>>
Lemma ns_connect D id to : id ∈ D -> endpoint_ok to -> nserves D DELIVERY (connect id to) (fun _ => True).
Proof.
  intros Hid Hto. unfold connect. assert (Hd : 0 <= 0 <= DELIVERY) by room. destruct (_ || _); [apply (ns_more D 0); [done|apply ns_throw]|].
  apply ns_the_socket; [done|room|]. intros s. destruct (negb _).
  { apply (ns_more D 0); [done|]. eapply ns_bind0; [by apply ns_bind_ephemeral|intros [] _]. apply ns_with_udp; [done|]. intros u Hu. apply wp_modify. split; [|done].
    destruct Hu. constructor; cbn; try done. by constructor. }
  destruct (_ || _); [apply (ns_more D 0); [done|apply ns_throw]|]. eapply ns_then; [room|apply ns_link; intros; apply moves_source_for|]. intros source Hs.
  eapply ns_then; [room|by apply ns_bind_ephemeral|intros [] _]. intros J n HJ Hn. apply wp_bind. eapply wp_the_socket; [exact Hn|done|]. intros s' Hs' Hso.
  assert (Hport : is_u16 (port (local_endpoint s'))).
  { unfold local_endpoint. pose proof Hn as [Hok _]. destruct (inner s') as [t|u] eqn:Ei.
    - destruct (block_here _ _ _ _ _ Hok Hs' Ei) as (Ht & _). apply (ok_local _ _ Ht).
    - unfold socket_ok in Hso. rewrite Ei in Hso. apply (ud_local _ (proj2 Hso)). }
  revert J n HJ Hn Hs' Hso. assert (Hrest : nserves D DELIVERY (with_tcp id (
        let! t := self in
        match tstate t with
        | Closed => update (fun t => set_remote to (set_local (mkEndpoint source (port (local_endpoint s'))) t)) ;;; open
        | SynSent => throw EALREADY
        | Listen => throw EINVAL
        | _ => throw EISCONN
        end) ;;; poll) (fun _ => True)); [|intros J n HJ Hn _ _; by apply Hrest].
  eapply ns_then; [room| |intros [] _; apply ns_poll]. apply ns_with_tcp; [done|lia|]. intros others kids. apply serves_bind0; [apply serves_gets|].
  intros t. destruct (tstate t); try apply serves_throw. apply serves_bind0; [|intros _; apply serves_open].
  apply serves_update. intros j t' l []. constructor; done.
Qed.

Lemma ns_send D id buf to : id ∈ D -> Forall is_u8 buf -> len buf <= 2 ^ 62 -> option_Forall endpoint_ok to -> nserves D 0 (send id buf to) (fun _ => True).
Proof.
  intros Hid Hb Hl Hto J n HJ Hn. unfold send. apply wp_bind. eapply wp_the_socket; [exact Hn|done|]. intros s Hs Hso. unfold socket_ok in Hso. destruct (inner s) as [t|u].
  - apply (ns_with_tcp D 0 id (write buf)); [done|lia| |done|done]. intros. by apply serves_write.
  - apply (ns_link D (udp_send u buf to) (fun _ => True)); [|done|done]. intros. apply moves_udp_send; try done. apply Hso.
Qed.

(** What comes with a sender is a datagram. *)
Lemma ns_receive_into D id room peek : id ∈ D -> nserves D 0 (receive_into id room peek) (fun r => r_from r <> None -> Forall is_u8 (r_data r) /\ len (r_data r) <= 2 ^ 62).
Proof.
  intros Hid. unfold receive_into. apply ns_the_socket; [done|lia|]. intros s. destruct (inner s).
  - eapply ns_bind0; [apply ns_with_tcp; [done|lia|]; intros; apply serves_read|]. intros. by apply ns_ret.
  - apply ns_with_udp; [done|]. intros u0 Hu. by apply wp_udp_receive.
Qed.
<<
Try it: Could you please retype the lines from the start of the data through the line with "destruct Hu. constructor;", both included, and nothing else?

Result for this task:
Lemma ns_connect D id to : id ∈ D -> endpoint_ok to -> nserves D DELIVERY (connect id to) (fun _ => True).
Proof.
  intros Hid Hto. unfold connect. assert (Hd : 0 <= 0 <= DELIVERY) by room. destruct (_ || _); [apply (ns_more D 0); [done|apply ns_throw]|].
  apply ns_the_socket; [done|room|]. intros s. destruct (negb _).
  { apply (ns_more D 0); [done|]. eapply ns_bind0; [by apply ns_bind_ephemeral|intros [] _]. apply ns_with_udp; [done|]. intros u Hu. apply wp_modify. split; [|done].
    destruct Hu. constructor; cbn; try done. by constructor. }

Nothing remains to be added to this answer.